*RECORDS SHOWN*.
"""

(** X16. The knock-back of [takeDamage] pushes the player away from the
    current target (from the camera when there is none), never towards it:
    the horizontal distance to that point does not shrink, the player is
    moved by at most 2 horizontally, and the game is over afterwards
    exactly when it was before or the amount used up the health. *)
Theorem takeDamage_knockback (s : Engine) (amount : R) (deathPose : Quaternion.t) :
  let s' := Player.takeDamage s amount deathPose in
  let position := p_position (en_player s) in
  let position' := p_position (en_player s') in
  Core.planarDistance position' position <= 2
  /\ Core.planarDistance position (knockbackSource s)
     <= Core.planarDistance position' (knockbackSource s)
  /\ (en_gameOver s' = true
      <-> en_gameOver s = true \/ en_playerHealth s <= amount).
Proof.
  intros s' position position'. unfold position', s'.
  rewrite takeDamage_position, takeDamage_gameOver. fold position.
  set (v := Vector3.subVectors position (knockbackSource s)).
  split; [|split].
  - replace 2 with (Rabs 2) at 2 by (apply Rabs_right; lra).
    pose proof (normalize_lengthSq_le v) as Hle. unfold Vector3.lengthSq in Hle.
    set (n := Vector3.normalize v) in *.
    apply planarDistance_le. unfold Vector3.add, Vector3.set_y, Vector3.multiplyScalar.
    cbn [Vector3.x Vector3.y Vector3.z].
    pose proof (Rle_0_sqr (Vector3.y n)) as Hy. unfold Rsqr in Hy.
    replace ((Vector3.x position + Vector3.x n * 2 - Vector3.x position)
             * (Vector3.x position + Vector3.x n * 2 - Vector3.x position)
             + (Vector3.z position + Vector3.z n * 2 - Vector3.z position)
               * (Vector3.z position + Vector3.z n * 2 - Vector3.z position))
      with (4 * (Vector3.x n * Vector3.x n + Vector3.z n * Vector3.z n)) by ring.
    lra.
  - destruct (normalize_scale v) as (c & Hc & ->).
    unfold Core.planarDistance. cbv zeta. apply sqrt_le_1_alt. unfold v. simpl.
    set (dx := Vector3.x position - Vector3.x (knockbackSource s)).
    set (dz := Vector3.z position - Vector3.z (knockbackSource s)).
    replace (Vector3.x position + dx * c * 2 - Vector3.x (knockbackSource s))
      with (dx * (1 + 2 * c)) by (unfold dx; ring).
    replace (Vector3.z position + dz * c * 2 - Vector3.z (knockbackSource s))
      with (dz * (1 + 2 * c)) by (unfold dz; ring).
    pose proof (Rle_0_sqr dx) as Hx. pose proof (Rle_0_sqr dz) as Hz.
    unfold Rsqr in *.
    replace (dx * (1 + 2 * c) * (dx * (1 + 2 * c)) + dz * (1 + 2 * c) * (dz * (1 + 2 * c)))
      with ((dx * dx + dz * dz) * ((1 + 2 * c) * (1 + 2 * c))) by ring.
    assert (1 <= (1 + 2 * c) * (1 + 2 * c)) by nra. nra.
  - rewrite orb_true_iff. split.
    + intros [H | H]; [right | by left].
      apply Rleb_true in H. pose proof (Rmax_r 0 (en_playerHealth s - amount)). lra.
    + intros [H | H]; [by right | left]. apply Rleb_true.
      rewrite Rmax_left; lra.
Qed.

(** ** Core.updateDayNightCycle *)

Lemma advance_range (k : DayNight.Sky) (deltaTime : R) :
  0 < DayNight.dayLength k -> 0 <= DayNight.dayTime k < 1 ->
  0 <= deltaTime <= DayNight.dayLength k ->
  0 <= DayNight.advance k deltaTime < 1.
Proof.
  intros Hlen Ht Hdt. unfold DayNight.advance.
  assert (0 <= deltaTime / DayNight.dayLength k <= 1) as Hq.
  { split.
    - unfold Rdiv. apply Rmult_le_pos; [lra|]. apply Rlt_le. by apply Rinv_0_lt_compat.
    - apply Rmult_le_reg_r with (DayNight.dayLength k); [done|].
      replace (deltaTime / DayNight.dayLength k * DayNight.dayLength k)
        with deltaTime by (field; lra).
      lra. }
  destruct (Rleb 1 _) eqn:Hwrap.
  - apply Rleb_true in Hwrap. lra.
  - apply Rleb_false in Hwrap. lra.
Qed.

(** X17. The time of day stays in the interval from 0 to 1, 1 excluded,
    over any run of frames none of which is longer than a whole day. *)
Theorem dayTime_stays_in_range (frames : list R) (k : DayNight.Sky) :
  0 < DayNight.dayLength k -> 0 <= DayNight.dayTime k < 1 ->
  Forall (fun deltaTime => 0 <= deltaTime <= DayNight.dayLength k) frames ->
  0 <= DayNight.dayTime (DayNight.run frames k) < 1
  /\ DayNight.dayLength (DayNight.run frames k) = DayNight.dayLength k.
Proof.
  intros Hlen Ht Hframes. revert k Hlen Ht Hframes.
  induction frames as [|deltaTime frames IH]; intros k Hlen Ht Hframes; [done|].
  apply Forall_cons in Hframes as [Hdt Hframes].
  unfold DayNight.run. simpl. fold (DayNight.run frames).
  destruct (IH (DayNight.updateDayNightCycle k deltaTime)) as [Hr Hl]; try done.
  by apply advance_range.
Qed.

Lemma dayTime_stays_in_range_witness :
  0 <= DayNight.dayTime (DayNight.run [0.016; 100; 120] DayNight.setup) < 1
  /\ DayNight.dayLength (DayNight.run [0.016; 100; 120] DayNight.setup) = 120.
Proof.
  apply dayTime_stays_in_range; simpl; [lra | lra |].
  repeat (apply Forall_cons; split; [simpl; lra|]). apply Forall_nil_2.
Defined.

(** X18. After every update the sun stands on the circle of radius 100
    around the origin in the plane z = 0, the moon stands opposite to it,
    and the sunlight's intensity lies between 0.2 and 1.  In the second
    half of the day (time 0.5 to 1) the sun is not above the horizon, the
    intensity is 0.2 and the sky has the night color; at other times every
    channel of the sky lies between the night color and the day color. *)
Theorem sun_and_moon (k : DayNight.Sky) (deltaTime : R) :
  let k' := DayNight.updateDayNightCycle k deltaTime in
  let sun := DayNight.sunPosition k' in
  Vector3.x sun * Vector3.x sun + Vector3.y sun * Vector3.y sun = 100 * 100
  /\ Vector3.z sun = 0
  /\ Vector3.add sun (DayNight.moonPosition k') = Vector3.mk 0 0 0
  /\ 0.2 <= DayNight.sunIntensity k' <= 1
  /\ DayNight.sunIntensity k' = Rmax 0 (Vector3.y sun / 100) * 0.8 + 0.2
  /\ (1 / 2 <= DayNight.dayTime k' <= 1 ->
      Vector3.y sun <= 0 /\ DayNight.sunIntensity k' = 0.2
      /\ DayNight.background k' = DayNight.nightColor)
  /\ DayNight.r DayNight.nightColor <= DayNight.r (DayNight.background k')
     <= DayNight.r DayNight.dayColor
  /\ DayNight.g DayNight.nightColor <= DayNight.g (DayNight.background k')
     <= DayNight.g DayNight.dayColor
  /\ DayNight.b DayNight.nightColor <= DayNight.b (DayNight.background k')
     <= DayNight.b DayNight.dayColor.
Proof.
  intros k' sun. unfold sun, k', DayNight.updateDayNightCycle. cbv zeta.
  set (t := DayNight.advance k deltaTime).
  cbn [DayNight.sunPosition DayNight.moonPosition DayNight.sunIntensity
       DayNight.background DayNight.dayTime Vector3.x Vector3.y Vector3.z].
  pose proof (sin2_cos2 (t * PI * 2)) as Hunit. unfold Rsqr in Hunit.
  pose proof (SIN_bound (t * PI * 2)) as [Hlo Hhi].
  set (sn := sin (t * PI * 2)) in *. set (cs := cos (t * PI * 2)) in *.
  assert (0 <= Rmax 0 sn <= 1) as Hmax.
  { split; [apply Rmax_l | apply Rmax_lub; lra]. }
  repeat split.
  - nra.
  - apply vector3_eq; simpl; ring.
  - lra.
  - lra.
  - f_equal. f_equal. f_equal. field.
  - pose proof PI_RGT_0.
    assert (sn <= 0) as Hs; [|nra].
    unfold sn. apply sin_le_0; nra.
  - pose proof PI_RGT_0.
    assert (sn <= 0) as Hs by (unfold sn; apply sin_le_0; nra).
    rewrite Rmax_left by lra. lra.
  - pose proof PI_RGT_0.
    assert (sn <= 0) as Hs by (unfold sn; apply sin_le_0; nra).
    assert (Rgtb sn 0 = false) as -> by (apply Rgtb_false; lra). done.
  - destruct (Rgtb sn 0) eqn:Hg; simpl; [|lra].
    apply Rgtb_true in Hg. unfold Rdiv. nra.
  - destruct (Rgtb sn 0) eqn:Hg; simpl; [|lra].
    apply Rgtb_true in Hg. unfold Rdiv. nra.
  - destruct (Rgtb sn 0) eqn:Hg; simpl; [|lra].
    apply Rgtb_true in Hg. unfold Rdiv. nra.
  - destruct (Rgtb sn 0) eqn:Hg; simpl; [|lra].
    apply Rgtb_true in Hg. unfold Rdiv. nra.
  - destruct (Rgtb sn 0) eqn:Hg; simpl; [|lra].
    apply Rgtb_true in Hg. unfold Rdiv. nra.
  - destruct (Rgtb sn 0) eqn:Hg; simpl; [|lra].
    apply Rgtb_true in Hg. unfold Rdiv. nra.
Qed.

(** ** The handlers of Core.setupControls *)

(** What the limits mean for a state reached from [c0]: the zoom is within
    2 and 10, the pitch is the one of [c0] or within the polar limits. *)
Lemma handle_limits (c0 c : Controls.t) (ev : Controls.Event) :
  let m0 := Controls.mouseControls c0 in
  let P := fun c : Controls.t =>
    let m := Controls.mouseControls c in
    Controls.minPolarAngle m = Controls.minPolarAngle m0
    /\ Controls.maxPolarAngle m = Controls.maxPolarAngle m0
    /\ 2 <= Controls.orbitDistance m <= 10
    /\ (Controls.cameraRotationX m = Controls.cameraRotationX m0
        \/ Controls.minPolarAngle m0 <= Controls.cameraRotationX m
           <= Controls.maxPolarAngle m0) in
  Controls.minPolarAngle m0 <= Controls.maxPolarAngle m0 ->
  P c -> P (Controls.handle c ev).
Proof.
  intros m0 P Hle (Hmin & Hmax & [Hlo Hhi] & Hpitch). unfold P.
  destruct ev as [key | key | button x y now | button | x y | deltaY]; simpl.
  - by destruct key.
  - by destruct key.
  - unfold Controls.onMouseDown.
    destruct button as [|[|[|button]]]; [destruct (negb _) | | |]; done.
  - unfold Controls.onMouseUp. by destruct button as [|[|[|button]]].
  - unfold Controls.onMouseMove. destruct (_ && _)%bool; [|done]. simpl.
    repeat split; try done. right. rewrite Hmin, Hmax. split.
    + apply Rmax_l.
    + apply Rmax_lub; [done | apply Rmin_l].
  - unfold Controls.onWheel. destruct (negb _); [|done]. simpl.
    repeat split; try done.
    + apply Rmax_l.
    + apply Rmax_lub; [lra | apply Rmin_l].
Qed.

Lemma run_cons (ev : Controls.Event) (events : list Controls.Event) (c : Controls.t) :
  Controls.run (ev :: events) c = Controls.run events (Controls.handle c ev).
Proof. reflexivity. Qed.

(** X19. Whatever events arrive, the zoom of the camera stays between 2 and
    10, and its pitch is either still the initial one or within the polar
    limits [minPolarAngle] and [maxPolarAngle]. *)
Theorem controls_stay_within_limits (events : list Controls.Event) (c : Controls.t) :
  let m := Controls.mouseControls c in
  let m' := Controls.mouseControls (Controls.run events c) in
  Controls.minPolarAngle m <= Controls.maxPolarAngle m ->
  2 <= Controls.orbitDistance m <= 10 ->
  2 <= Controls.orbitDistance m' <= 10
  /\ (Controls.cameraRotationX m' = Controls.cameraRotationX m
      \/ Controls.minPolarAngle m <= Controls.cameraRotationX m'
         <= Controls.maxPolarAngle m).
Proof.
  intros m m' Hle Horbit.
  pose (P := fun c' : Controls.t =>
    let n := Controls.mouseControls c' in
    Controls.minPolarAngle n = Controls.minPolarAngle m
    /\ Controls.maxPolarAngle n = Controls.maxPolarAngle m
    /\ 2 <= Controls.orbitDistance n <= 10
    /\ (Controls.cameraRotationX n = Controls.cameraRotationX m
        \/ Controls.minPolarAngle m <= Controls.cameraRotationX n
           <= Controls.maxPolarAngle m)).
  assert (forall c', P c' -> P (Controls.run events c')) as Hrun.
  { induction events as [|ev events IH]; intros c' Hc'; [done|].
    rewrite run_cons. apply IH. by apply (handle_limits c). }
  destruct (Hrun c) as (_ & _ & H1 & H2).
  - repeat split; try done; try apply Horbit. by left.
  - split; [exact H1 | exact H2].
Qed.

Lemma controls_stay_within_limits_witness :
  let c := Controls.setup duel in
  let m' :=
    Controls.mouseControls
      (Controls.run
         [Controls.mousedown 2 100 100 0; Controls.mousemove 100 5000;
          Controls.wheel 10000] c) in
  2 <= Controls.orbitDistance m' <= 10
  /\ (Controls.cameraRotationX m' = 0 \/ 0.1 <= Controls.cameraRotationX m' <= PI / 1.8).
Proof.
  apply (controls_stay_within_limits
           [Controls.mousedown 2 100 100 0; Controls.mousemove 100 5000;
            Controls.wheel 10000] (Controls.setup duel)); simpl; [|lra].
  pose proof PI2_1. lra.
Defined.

"""

*WHAT NEEDS TO BE DONE*. Look through the entries above and quote exactly the lines from the line with "Controls.run (ev :: events)" to the line with "m' = Controls.cameraRotationX m", counting both of those lines.

*OUTPUT OF THE TASK*.
  Controls.run (ev :: events) c = Controls.run events (Controls.handle c ev).
Proof. reflexivity. Qed.

(** X19. Whatever events arrive, the zoom of the camera stays between 2 and
    10, and its pitch is either still the initial one or within the polar
    limits [minPolarAngle] and [maxPolarAngle]. *)
Theorem controls_stay_within_limits (events : list Controls.Event) (c : Controls.t) :
  let m := Controls.mouseControls c in
  let m' := Controls.mouseControls (Controls.run events c) in
  Controls.minPolarAngle m <= Controls.maxPolarAngle m ->
  2 <= Controls.orbitDistance m <= 10 ->
  2 <= Controls.orbitDistance m' <= 10
  /\ (Controls.cameraRotationX m' = Controls.cameraRotationX m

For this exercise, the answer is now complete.